[Opening Data excerpts section]

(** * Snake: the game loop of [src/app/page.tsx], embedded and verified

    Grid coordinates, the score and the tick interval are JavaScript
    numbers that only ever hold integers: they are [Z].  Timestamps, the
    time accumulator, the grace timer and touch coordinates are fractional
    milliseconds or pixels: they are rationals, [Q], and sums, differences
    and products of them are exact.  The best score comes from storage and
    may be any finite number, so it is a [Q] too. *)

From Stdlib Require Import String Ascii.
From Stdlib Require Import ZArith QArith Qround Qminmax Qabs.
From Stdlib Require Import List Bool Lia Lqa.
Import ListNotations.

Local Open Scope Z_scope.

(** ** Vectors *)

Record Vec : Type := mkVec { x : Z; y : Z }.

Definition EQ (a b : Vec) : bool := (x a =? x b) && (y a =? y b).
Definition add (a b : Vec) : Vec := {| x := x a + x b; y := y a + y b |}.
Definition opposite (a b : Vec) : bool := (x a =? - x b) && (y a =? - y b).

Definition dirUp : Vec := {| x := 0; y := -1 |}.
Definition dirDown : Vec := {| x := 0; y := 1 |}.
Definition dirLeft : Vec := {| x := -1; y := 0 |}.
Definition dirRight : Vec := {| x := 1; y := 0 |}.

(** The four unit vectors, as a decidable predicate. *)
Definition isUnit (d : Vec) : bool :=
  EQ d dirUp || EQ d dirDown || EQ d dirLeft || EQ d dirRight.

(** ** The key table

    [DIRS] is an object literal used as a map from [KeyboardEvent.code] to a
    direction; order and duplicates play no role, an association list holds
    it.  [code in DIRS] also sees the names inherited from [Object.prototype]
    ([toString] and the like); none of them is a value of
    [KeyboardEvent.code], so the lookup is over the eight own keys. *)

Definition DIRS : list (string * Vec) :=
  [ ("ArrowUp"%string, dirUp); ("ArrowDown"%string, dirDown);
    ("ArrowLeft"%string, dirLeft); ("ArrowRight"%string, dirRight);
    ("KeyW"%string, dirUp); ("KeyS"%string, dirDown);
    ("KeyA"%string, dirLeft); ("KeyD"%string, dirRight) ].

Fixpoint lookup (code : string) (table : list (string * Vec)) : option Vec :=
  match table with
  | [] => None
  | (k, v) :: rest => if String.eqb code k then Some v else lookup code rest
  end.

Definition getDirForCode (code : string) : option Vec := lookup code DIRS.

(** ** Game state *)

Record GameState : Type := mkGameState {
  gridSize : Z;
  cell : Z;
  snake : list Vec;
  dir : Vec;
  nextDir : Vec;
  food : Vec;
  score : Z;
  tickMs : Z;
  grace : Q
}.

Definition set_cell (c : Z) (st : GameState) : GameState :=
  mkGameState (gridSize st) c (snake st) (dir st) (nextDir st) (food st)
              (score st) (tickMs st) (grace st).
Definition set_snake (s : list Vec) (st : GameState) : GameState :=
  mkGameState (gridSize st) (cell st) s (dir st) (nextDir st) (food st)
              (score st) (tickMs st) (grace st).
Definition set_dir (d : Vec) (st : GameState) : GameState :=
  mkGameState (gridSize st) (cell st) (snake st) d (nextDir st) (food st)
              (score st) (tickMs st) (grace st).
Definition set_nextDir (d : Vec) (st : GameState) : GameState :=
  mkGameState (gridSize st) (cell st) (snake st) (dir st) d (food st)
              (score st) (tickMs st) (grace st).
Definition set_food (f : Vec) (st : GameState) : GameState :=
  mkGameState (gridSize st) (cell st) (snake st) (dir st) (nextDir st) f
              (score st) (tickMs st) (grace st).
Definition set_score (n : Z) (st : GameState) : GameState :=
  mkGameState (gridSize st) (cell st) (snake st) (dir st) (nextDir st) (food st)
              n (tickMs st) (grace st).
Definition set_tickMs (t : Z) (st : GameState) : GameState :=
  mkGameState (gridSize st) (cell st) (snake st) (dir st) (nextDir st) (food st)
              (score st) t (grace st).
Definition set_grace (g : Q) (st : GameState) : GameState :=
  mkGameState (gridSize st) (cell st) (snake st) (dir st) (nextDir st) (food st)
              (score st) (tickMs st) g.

[Closing Data excerpts section]

* _Required work_
Copy exactly the stretch of data above from the line with "Definition set_score (n" through the line with "Definition set_grace (g", and omit all other lines.

* _Worked solution_
Definition set_score (n : Z) (st : GameState) : GameState :=
  mkGameState (gridSize st) (cell st) (snake st) (dir st) (nextDir st) (food st)
              n (tickMs st) (grace st).
Definition set_tickMs (t : Z) (st : GameState) : GameState :=
  mkGameState (gridSize st) (cell st) (snake st) (dir st) (nextDir st) (food st)
              (score st) t (grace st).
Definition set_grace (g : Q) (st : GameState) : GameState :=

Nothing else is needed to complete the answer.